WHAT IS NEEDED: Filter the records down to the lines that hold the word "constructor", and copy each of those lines.

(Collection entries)
---

(* ===== verification/Mailbox.v ===== *)
(** Mailboxes and semaphores of the TCP stack's system layer
    (lwtcp/sys_arch.c): a ring of 100 slots behind two semaphores.

    Any number of threads post to the mailbox and one thread fetches from it, as
    the stack uses them.  Every wait for a semaphore, every signal and every
    section between them is a step of a transition system, so that all the
    interleavings of the threads are its runs. *)

From stdpp Require Import base tactics list numbers.
From Stdlib Require Import ZArith Lia.
From S2P Require Import Prelude.

Local Open Scope Z_scope.

Definition SYS_MBOX_SIZE : Z := 100.

(** A semaphore is its counter. *)
Record sys_mbox := Mbox {
  mb_first : Z;
  mb_last : Z;
  mb_msgs : list Z;
  mb_mail : Z;
  mb_mutex : Z
}.

Definition set_mail (c : Z) (b : sys_mbox) : sys_mbox :=
  Mbox (mb_first b) (mb_last b) (mb_msgs b) c (mb_mutex b).
Definition set_mutex (c : Z) (b : sys_mbox) : sys_mbox :=
  Mbox (mb_first b) (mb_last b) (mb_msgs b) (mb_mail b) c.

(** The new counter after [sys_sem_signal]. *)
Definition sem_signal (c : Z) : Z := let c := u32 (c + 1) in if 1 <? c then 1 else c.

(** [junk] is what the new memory holds. *)
Definition sys_mbox_new (junk : list Z) : sys_mbox := Mbox 0 0 junk 0 1.

Definition next_slot (i : Z) : Z := let i := u16 (i + 1) in if i =? SYS_MBOX_SIZE then 0 else i.

(** [sys_mbox_post] between the semaphores: store the message; the flag [first]
    tells whether the mailbox was empty. *)
Definition post_body (msg : Z) (b : sys_mbox) : bool * sys_mbox :=
  let msgs := <[Z.to_nat (mb_last b) := msg]> (mb_msgs b) in
  let first := mb_last b =? mb_first b in
  (first, Mbox (mb_first b) (next_slot (mb_last b)) msgs (mb_mail b) (mb_mutex b)).

(** [sys_arch_mbox_fetch] behind its loop; [None] when the slot is not one. *)
Definition fetch_body (b : sys_mbox) : option (Z * sys_mbox) :=
  msg ← mb_msgs b !! Z.to_nat (mb_first b);
  Some (msg, Mbox (next_slot (mb_first b)) (mb_last b) (mb_msgs b) (mb_mail b) (mb_mutex b)).

(** * The threads *)

(** Where a thread is in [sys_mbox_post]. *)
Inductive post_pc :=
  | PIdle
  | PWait (msg : Z)        (* at [sys_sem_wait(mbox->mutex)] *)
  | PStore (msg : Z)       (* has the mutex *)
  | PMail (first : bool)   (* at [if(first) sys_sem_signal(mbox->mail)] *)
  | PDone.                 (* at [sys_sem_signal(mbox->mutex)] *)

(** Where the thread that fetches is in [sys_arch_mbox_fetch]; [timed] says
    whether it was called with a timeout. *)
Inductive fetch_pc :=
  | FIdle
  | FWait (timed : bool)   (* at [sys_arch_sem_wait(mbox->mutex, 0)] *)
  | FTest (timed : bool)   (* at the test of the loop *)
  | FEmpty (timed : bool)  (* in the loop, at [sys_sem_signal(mbox->mutex)] *)
  | FMail (timed : bool)   (* waits for [mbox->mail] *)
  | FTake                  (* behind the loop *)
  | FDone (msg : Z).       (* at [sys_sem_signal(mbox->mutex)] before the return *)

(** [posted] and [got] are the messages stored and taken so far. *)
Record mbox_sys := Sys {
  s_box : sys_mbox;
  s_cons : fetch_pc;
  s_prods : list post_pc;
  s_posted : list Z;
  s_got : list Z
}.

(** A thread calls [sys_mbox_post] or [sys_arch_mbox_fetch], or a wait times out. *)
Inductive mbox_call : mbox_sys → mbox_sys → Prop :=
  | call_post b c ps p g i msg :
      ps !! i = Some PIdle → mbox_call (Sys b c ps p g) (Sys b c (<[i := PWait msg]> ps) p g)
  | call_fetch b ps p g timed : mbox_call (Sys b FIdle ps p g) (Sys b (FWait timed) ps p g)
  | call_timeout b ps p g : mbox_call (Sys b (FMail true) ps p g) (Sys b FIdle ps p g).
(* ===== verification/Tcp.v ===== *)
(** The sending side of TCP (lwtcp/tcp_output.c, the acknowledgements of
    [tcp_receive] in lwtcp/tcp_input.c, the retransmission timer of lwtcp/tcp.c).

    A segment on a queue is its header fields and its data; header fields have
    host byte order here, where the code converts at every access.  What is sent
    is recorded as the fields and data that [sr_lwip_output] gets.  The results
    of the memory pools are a list of booleans, one per allocation. *)

From stdpp Require Import base tactics list numbers.
From Stdlib Require Import ZArith Lia.
From S2P Require Import Prelude TcpOptions.

Local Open Scope Z_scope.

(** * Constants and sequence numbers *)

Definition TCP_FIN : Z := 0x01.
Definition TCP_SYN : Z := 0x02.
Definition TCP_RST : Z := 0x04.
Definition TCP_PSH : Z := 0x08.
Definition TCP_ACK : Z := 0x10.

Definition TF_ACK_DELAY : Z := 0x01.
Definition TF_ACK_NOW : Z := 0x02.
Definition TF_INFR : Z := 0x04.

Definition TCP_SND_BUF : Z := 256.
Definition TCP_SND_QUEUELEN : Z := 4 * TCP_SND_BUF / TCP_MSS.
Definition TCP_WND : Z := 1024.

Definition TCP_SEQ_LT (a b : Z) : bool := s32 (a - b) <? 0.
Definition TCP_SEQ_LEQ (a b : Z) : bool := s32 (a - b) <=? 0.

(** Whether [flags & mask]. *)
Definition has (flags mask : Z) : bool := negb (Z.land flags mask =? 0).

Inductive tcp_state :=
  | CLOSED | LISTEN | SYN_SENT | SYN_RCVD | ESTABLISHED | FIN_WAIT_1 | FIN_WAIT_2 | CLOSE_WAIT
  | CLOSING | LAST_ACK | TIME_WAIT.

#[global] Instance tcp_state_eq_dec : EqDecision tcp_state.
Proof. solve_decision. Defined.

(** The order of the enumeration. *)
Definition state_num (s : tcp_state) : Z :=
  match s with
  | CLOSED => 0 | LISTEN => 1 | SYN_SENT => 2 | SYN_RCVD => 3 | ESTABLISHED => 4 | FIN_WAIT_1 => 5
  | FIN_WAIT_2 => 6 | CLOSE_WAIT => 7 | CLOSING => 8 | LAST_ACK => 9 | TIME_WAIT => 10
  end.

(** * Segments and control blocks *)

(** [sg_clen] is the number of packet buffers of the segment, [sg_opts] its options. *)
Record tcp_seg := Seg {
  sg_seqno : Z;
  sg_len : Z;
  sg_flags : Z;
  sg_opts : list Z;
  sg_data : list Z;
  sg_clen : Z
}.

Definition TCP_TCPLEN (seg : tcp_seg) : Z :=
  sg_len seg + (if has (sg_flags seg) TCP_FIN || has (sg_flags seg) TCP_SYN then 1 else 0).

Definition or_flags (f : Z) (seg : tcp_seg) : tcp_seg :=
  Seg (sg_seqno seg) (sg_len seg) (Z.lor (sg_flags seg) f) (sg_opts seg) (sg_data seg) (sg_clen seg).

(** The fields of [struct tcp_pcb] that the sending side uses. *)
Record tcp_pcb := Pcb {
  state : tcp_state;
  local_ip : Z;
  local_port : Z;
  remote_ip : Z;
  remote_port : Z;
  rcv_nxt : Z;
  rcv_wnd : Z;
  rtime : Z;
  mss : Z;
  flags : Z;
  rttest : Z;
  rtseq : Z;
  sa : Z;
  sv : Z;
  rto : Z;
  nrtx : Z;
  lastack : Z;
  dupacks : Z;
  cwnd : Z;
  ssthresh : Z;
  snd_nxt : Z;
  snd_max : Z;
  snd_wnd : Z;
  snd_wl1 : Z;
  snd_wl2 : Z;
  snd_lbb : Z;
  snd_buf : Z;
  snd_queuelen : Z;
  acked : Z;
  polltmr : Z;
  unsent : list tcp_seg;
  unacked : list tcp_seg
}.
(* ===== verification/TcpSpec.v ===== *)
(** The queues of the TCP sender (file Tcp) hold a stream of bytes: what the
    application wrote and the peer has not acknowledged, in segments whose
    sequence numbers follow each other. *)

From stdpp Require Import base tactics list numbers sets.
From Stdlib Require Import ZArith Lia.
From S2P Require Import Prelude TcpOptions Tcp.

Local Open Scope Z_scope.

(** * Sequence numbers *)

Lemma s32_u32 x : - 2147483648 <= x < 2147483648 → s32 (u32 x) = x.
Proof.
  intros Hx. unfold s32, u32. rewrite Z.mod_mod by lia.
  destruct (Z_lt_le_dec x 0).
  - rewrite <-(Z.mod_add x 1), (Z.mod_small (x + 1 * _)) by lia.
    destruct (Z.ltb_spec (x + 1 * 4294967296) 2147483648); lia.
  - rewrite Z.mod_small by lia. destruct (Z.ltb_spec x 2147483648); lia.
Qed.

Lemma s32_congr x y : u32 x = u32 y → s32 x = s32 y.
Proof. intros H. unfold s32. by rewrite H. Qed.

(** The comparison of two numbers at given distances from a third. *)
Lemma seq_diff s x y : - 2147483648 <= x - y < 2147483648 → s32 (u32 (s + x) - u32 (s + y)) = x - y.
Proof.
  intros H. rewrite <-(s32_u32 (x - y)) by done. apply s32_congr. unfold u32.
  rewrite Zminus_mod_idemp_l, Zminus_mod_idemp_r, Z.mod_mod by lia. f_equal. lia.
Qed.

Lemma seq_leq s x y :
  - 2147483648 <= x - y < 2147483648 → TCP_SEQ_LEQ (u32 (s + x)) (u32 (s + y)) = (x <=? y).
Proof.
  intros H. unfold TCP_SEQ_LEQ. rewrite seq_diff by done. apply eq_true_iff_eq. rewrite !Z.leb_le. lia.
Qed.

Lemma seq_lt s x y :
  - 2147483648 <= x - y < 2147483648 → TCP_SEQ_LT (u32 (s + x)) (u32 (s + y)) = (x <? y).
Proof.
  intros H. unfold TCP_SEQ_LT. rewrite seq_diff by done. apply eq_true_iff_eq. rewrite !Z.ltb_lt. lia.
Qed.

Lemma u32_add x y : u32 (u32 x + y) = u32 (x + y).
Proof. unfold u32. by rewrite Zplus_mod_idemp_l. Qed.

(** * Queues *)

Definition span (l : list tcp_seg) : Z := foldr (λ seg n, TCP_TCPLEN seg + n) 0 l.

(** What a segment puts in the space of sequence numbers: its bytes, and one
    [None] for a SYN or a FIN. *)
Definition is_ctrl (flags : Z) : bool := has flags TCP_FIN || has flags TCP_SYN.
Definition cells (f : Z) (data : list Z) : list (option Z) :=
  (Some <$> data) ++ (if is_ctrl f then [None] else []).
Definition stream (l : list tcp_seg) : list (option Z) := l ≫= λ seg, cells (sg_flags seg) (sg_data seg).

(** The segments follow each other from sequence number [s] on. *)
Fixpoint chained (s : Z) (l : list tcp_seg) : Prop :=
  match l with
  | [] => True
  | seg :: l' => sg_seqno seg = u32 s ∧ chained (s + TCP_TCPLEN seg) l'
  end.

Definition wf_seg (seg : tcp_seg) : Prop := sg_len seg = Z.of_nat (length (sg_data seg)) ∧ sg_len seg <= TCP_MSS.

Lemma span_app l1 l2 : span (l1 ++ l2) = span l1 + span l2.
Proof. unfold span. induction l1 as [|x l1 IH]; cbn [app foldr]; lia. Qed.

Lemma span_cons x l : span (x :: l) = TCP_TCPLEN x + span l.
Proof. done. Qed.

Lemma stream_app l1 l2 : stream (l1 ++ l2) = stream l1 ++ stream l2.
Proof. apply bind_app. Qed.

Lemma chained_app s l1 l2 : chained s (l1 ++ l2) ↔ chained s l1 ∧ chained (s + span l1) l2.
Proof.
  revert s. induction l1 as [|x l1 IH]; intros s; cbn [app chained].
  - rewrite Z.add_0_r. tauto.
  - rewrite IH, span_cons, Z.add_assoc. tauto.
Qed.

Lemma tcplen_range seg : wf_seg seg → 0 <= TCP_TCPLEN seg <= 257 ∧ sg_len seg <= TCP_TCPLEN seg.
Proof. intros [H1 H2]. unfold TCP_MSS in H2. unfold TCP_TCPLEN. destruct (_ || _); lia. Qed.

Lemma span_nonneg l : Forall wf_seg l → 0 <= span l.
Proof. induction 1 as [|x l Hx _ IH]; [done|]. rewrite span_cons. pose proof (tcplen_range _ Hx). lia. Qed.

(** Flags other than SYN and FIN do not count. *)
Lemma ctrl_lor f g : is_ctrl g = false → is_ctrl (Z.lor f g) = is_ctrl f.
Proof.
  unfold is_ctrl, has. rewrite !Z.land_lor_distr_l.
  intros [H1%negb_false_iff%Z.eqb_eq H2%negb_false_iff%Z.eqb_eq]%orb_false_iff. by rewrite H1, H2, !Z.lor_0_r.
Qed.

Lemma length_cells seg : wf_seg seg → Z.of_nat (length (cells (sg_flags seg) (sg_data seg))) = TCP_TCPLEN seg.
Proof.
  intros [H _]. unfold cells, TCP_TCPLEN. fold (is_ctrl (sg_flags seg)). rewrite length_app, length_fmap.
  destruct (is_ctrl _); cbn; lia.
Qed.

Lemma length_stream l : Forall wf_seg l → Z.of_nat (length (stream l)) = span l.
Proof.
  induction 1 as [|x l Hx _ IH]; [done|]. rewrite span_cons, <-(length_cells x), <-IH by done.
  unfold stream. cbn [mbind list_bind]. rewrite length_app. lia.
Qed.

(** * The state of the sender *)

Definition queued (p : tcp_pcb) : list tcp_seg := unacked p ++ unsent p.

(** [start] is the sequence number of the first queued segment; [a] and [b] say
    how far the peer's acknowledgement and the transmission have come behind it. *)
Record sender_at (start a b : Z) (p : tcp_pcb) : Prop := {
  sd_chained : chained start (queued p);
  sd_segs : Forall wf_seg (queued p);
  sd_lbb : snd_lbb p = u32 (start + span (queued p));
  sd_lastack : lastack p = u32 (start + a);
  sd_max : snd_max p = u32 (start + b);
  sd_range : 0 <= a <= b ∧ b <= span (queued p);
  sd_part : a <= 257;
  sd_buf : 0 <= snd_buf p ∧ snd_buf p + (span (queued p) - a) <= TCP_SND_BUF;
  sd_mss : 0 <= mss p <= TCP_MSS
}.

Definition sender_ok (p : tcp_pcb) : Prop := ∃ start a b, sender_at start a b p.

(** Segments that differ in flags that do not count. *)
Definition sim (x y : tcp_seg) : Prop :=
  sg_seqno x = sg_seqno y ∧ is_ctrl (sg_flags x) = is_ctrl (sg_flags y) ∧ sg_len x = sg_len y ∧
  sg_data x = sg_data y.

Lemma sim_len x y : sim x y → TCP_TCPLEN x = TCP_TCPLEN y.
Proof. intros (_ & E1 & E2 & _). unfold TCP_TCPLEN. unfold is_ctrl in E1. by rewrite E1, E2. Qed.

#[global] Instance sim_refl : Reflexive sim.
Proof. by intros x. Qed.

(** What counts about a queue. *)
Record alike (s : Z) (l l' : list tcp_seg) : Prop := {
  al_chained : chained s l → chained s l';
  al_span : span l' = span l;
  al_stream : stream l' = stream l;
  al_wf : Forall wf_seg l → Forall wf_seg l'
}.

Lemma alike_refl s l : alike s l l.
Proof. by split. Qed.

Lemma alike_trans s l1 l2 l3 : alike s l1 l2 → alike s l2 l3 → alike s l1 l3.
Proof. intros [A1 A2 A3 A4] [B1 B2 B3 B4]. split; [tauto|congruence|congruence|tauto]. Qed.

Lemma sim_alike s l l' : Forall2 sim l l' → alike s l l'.
Proof.
  intros H. revert s. induction H as [|x y l l' Hs _ IH]; intros s; [apply alike_refl|].
  pose proof (sim_len _ _ Hs) as E2. destruct Hs as (E1 & E0 & E3 & E4).
  destruct (IH (s + TCP_TCPLEN x)) as [A1 A2 A3 A4]. split.
  - intros [C1 C2]. split; [congruence|]. rewrite <-E2. by apply A1.
  - by rewrite !span_cons, A2, E2.
  - change (cells (sg_flags y) (sg_data y) ++ stream l' = cells (sg_flags x) (sg_data x) ++ stream l).
    unfold cells. by rewrite A3, E4, E0.
  - intros [C1 C2]%List.Forall_cons_iff. apply List.Forall_cons_iff. split; [|by apply A4].
    destruct C1 as [D1 D2]. split; congruence.
Qed.

Lemma alike_app s l1 l1' l2 l2' :
  alike s l1 l1' → alike (s + span l1) l2 l2' → alike s (l1 ++ l2) (l1' ++ l2').
Proof.
  intros [A1 A2 A3 A4] [B1 B2 B3 B4]. split.
  - rewrite !chained_app, A2. tauto.
  - rewrite !span_app. lia.
  - by rewrite !stream_app, A3, B3.
  - rewrite !Forall_app. tauto.
Qed.

(** A segment without length can go. *)
Lemma alike_empty s x l : TCP_TCPLEN x = 0 → wf_seg x → alike s (x :: l) l.
Proof.
  intros H0 Hw. assert (cells (sg_flags x) (sg_data x) = []) as Hd.
  { apply length_zero_iff_nil. pose proof (length_cells _ Hw). lia. }
  split.
  - intros [_ Hc]. by rewrite H0, Z.add_0_r in Hc.
  - rewrite span_cons. lia.
  - change (stream l = cells (sg_flags x) (sg_data x) ++ stream l). by rewrite Hd.
  - by intros [_ ?]%List.Forall_cons_iff.
Qed.

Lemma push_last_sim l : Forall2 sim l (push_last l).
Proof.
  induction l as [|x l IH]; [constructor|]. destruct l as [|y l].
  - cbn. destruct (0 <? sg_len x); repeat constructor. cbn. by rewrite ctrl_lor.
  - constructor; [done|exact IH].
Qed.

(** ** The new segments of [tcp_enqueue] *)

Lemma tcplen_plain seg :
  has (sg_flags seg) TCP_FIN = false → has (sg_flags seg) TCP_SYN = false → TCP_TCPLEN seg = sg_len seg.
Proof. intros H1 H2. unfold TCP_TCPLEN. rewrite H1, H2. cbn. lia. Qed.

Lemma enqueue_loop_data fuel m f copy opts left s ql queue mems q ql' mems' :
  has f TCP_FIN = false → has f TCP_SYN = false → 0 <= m <= TCP_MSS →
  enqueue_loop fuel m f copy opts left (u32 s) ql queue mems = (Some (q, ql'), mems') →
  ∃ new, q = queue ++ new ∧ chained s new ∧ span new = Z.of_nat (length left) ∧ stream new = Some <$> left ∧
    Forall wf_seg new ∧ Forall (λ x, sg_flags x = f) new.
Proof.
  intros Hfin Hsyn Hm. revert left s ql queue mems. induction fuel as [|fuel IH]; [done|].
  intros left s ql queue mems. cbn [enqueue_loop]. set (seglen := if m <? Z.of_nat (length left) then m else _).
  assert (0 <= seglen <= Z.of_nat (length left) ∧ seglen <= TCP_MSS) as Hseg
    by (subst seglen; unfold TCP_MSS in *; destruct (Z.ltb_spec m (Z.of_nat (length left))); lia).
  assert (queue ≠ [] ∧ left = [] ∨
    ∀ A (x y : A), match queue, left with _ :: _, [] => x | _, _ => y end = y) as [[Hq ->]|Hcase].
  { destruct queue, left; [by right..|by left|by right]. }
  { destruct queue as [|x queue]; [done|]. intros [= <- <- <-]. exists []. by rewrite app_nil_r. }
  rewrite Hcase. destruct (alloc mems) as [[|] mems1]; cbn [negb]; [|done].
  destruct (alloc_bufs _ mems1) as [[clen|] mems2]; [|done].
  destruct (TCP_SND_QUEUELEN <? u8 (ql + clen)); [done|]. rewrite u32_add. intros H.
  set (x := Seg (u32 s) seglen f (default [] opts) (take (Z.to_nat seglen) left) clen) in *.
  apply IH in H as (new & -> & Hc & Hs & Hst & Hwf & Hfl).
  assert (TCP_TCPLEN x = seglen) as Hx by (by apply tcplen_plain).
  exists (x :: new). rewrite <-app_assoc. split_and!; [done| | | | |].
  - split; [done|]. by rewrite Hx.
  - rewrite span_cons, Hx, Hs, length_drop. lia.
  - change (cells f (take (Z.to_nat seglen) left) ++ stream new = Some <$> left).
    unfold cells, is_ctrl. by rewrite Hst, Hfin, Hsyn, app_nil_r, <-fmap_app, take_drop.
  - constructor; [|done]. split; cbn; [rewrite length_take|]; lia.
  - by constructor.
Qed.

Lemma enqueue_loop_ctrl fuel m f copy opts s ql mems q ql' mems' :
  is_ctrl f = true → 0 <= m →
  enqueue_loop fuel m f copy opts [] (u32 s) ql [] mems = (Some (q, ql'), mems') →
  chained s q ∧ span q = 1 ∧ stream q = [None] ∧ Forall wf_seg q ∧ Forall (λ x, sg_flags x = f) q.
Proof.
  intros Hf Hm. destruct fuel as [|fuel]; [done|]. cbn [enqueue_loop length].
  rewrite (proj2 (Z.ltb_ge m (Z.of_nat 0))) by lia.
  destruct (alloc mems) as [[|] mems1]; cbn [negb]; [|done].
  destruct (alloc_bufs _ mems1) as [[clen|] mems2]; [|done].
  destruct (TCP_SND_QUEUELEN <? u8 (ql + clen)); [done|]. destruct fuel as [|fuel]; [done|].
  cbn [enqueue_loop app drop]. intros [= <- <- <-].
  split_and!; [done| | |by repeat constructor|by repeat constructor].
  - rewrite span_cons. unfold TCP_TCPLEN. cbn. unfold is_ctrl in Hf. by rewrite Hf.
  - unfold stream, cells. cbn. by rewrite Hf.
Qed.

Lemma has_either f a b : has f (Z.lor a b) = false → has f a = false ∧ has f b = false.
Proof.
  unfold has. rewrite Z.land_lor_distr_r, !negb_false_iff, !Z.eqb_eq. intros H%Z.lor_eq_0_iff. done.
Qed.

Lemma chain_seg_alike s m f x y :
  can_chain m f x y = true → m <= TCP_MSS → sg_flags y = f → wf_seg x → wf_seg y →
  alike s [x; y] [chain_seg x y].
Proof.
  intros Hc Hm <- [X1 X2] [Y1 Y2]. unfold can_chain in Hc. unfold TCP_MSS in Hm.
  apply andb_true_iff in Hc as [Hc Hlen%Z.leb_le]. apply andb_true_iff in Hc as [Hc Hy%negb_true_iff].
  apply andb_true_iff in Hc as [_ Hx%negb_true_iff].
  apply has_either in Hx as [Hx1 Hx2]. apply has_either in Hy as [Hy1 Hy2].
  assert (sg_len (chain_seg x y) = sg_len x + sg_len y) as E by (apply u16_small; unfold is_u16; lia).
  assert (TCP_TCPLEN (chain_seg x y) = sg_len x + sg_len y) as Ec by (by rewrite tcplen_plain).
  split.
  - intros (H1 & _). by split.
  - rewrite !span_cons, Ec, !tcplen_plain by done. change (span []) with 0. lia.
  - unfold stream, cells, is_ctrl. cbn. rewrite Hx1, Hx2, Hy1, Hy2. cbn. by rewrite !app_nil_r, fmap_app.
  - intros _. repeat constructor; rewrite E; [|unfold TCP_MSS; lia]. cbn. rewrite length_app. lia.
Qed.

Lemma join_queue_alike s m f us q :
  m <= TCP_MSS → Forall wf_seg us → Forall wf_seg q → Forall (λ x, sg_flags x = f) q →
  alike s (us ++ q) (join_queue m f us q).
Proof.
  intros Hm Hus Hq Hf. revert s. induction Hus as [|x us Hx Hus IH]; intros s.
  - apply sim_alike, push_last_sim.
  - destruct us as [|y us].
    + cbn [join_queue app]. destruct q as [|y q]; [apply alike_refl|].
      inversion_clear Hq as [|? ? Hy Hq']. inversion_clear Hf as [|? ? Hfy _].
      destruct (can_chain m f x y) eqn:E.
      * apply (alike_app s [x; y] [chain_seg x y] q (push_last q)); [by eapply chain_seg_alike|].
        apply sim_alike, push_last_sim.
      * apply sim_alike. constructor; [done|]. apply push_last_sim.
    + apply (alike_app s [x] [x] ((y :: us) ++ q) (join_queue m f (y :: us) q)); [apply alike_refl|apply IH].
Qed.

(** ** Writing *)

(** The blocks that differ in fields that the queues do not depend on. *)
Lemma sender_at_same start a b p p' :
  sender_at start a b p → queued p' = queued p → snd_lbb p' = snd_lbb p → lastack p' = lastack p →
  snd_max p' = snd_max p → snd_buf p' = snd_buf p → 0 <= mss p' <= TCP_MSS → sender_at start a b p'.
Proof.
  intros [H1 H2 H3 H4 H5 H6 H7 H8 H9] Q E1 E2 E3 E4 E5. split; rewrite ?Q, ?E1, ?E2, ?E3, ?E4; done.
Qed.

---

THE ANSWER:
  induction l as [|x l IH]; [constructor|]. destruct l as [|y l].
  - cbn. destruct (0 <? sg_len x); repeat constructor. cbn. by rewrite ctrl_lor.
  - constructor; [done|exact IH].
  - constructor; [|done]. split; cbn; [rewrite length_take|]; lia.
  - by constructor.
  split_and!; [done| | |by repeat constructor|by repeat constructor].
  - intros _. repeat constructor; rewrite E; [|unfold TCP_MSS; lia]. cbn. rewrite length_app. lia.
      * apply sim_alike. constructor; [done|]. apply push_last_sim.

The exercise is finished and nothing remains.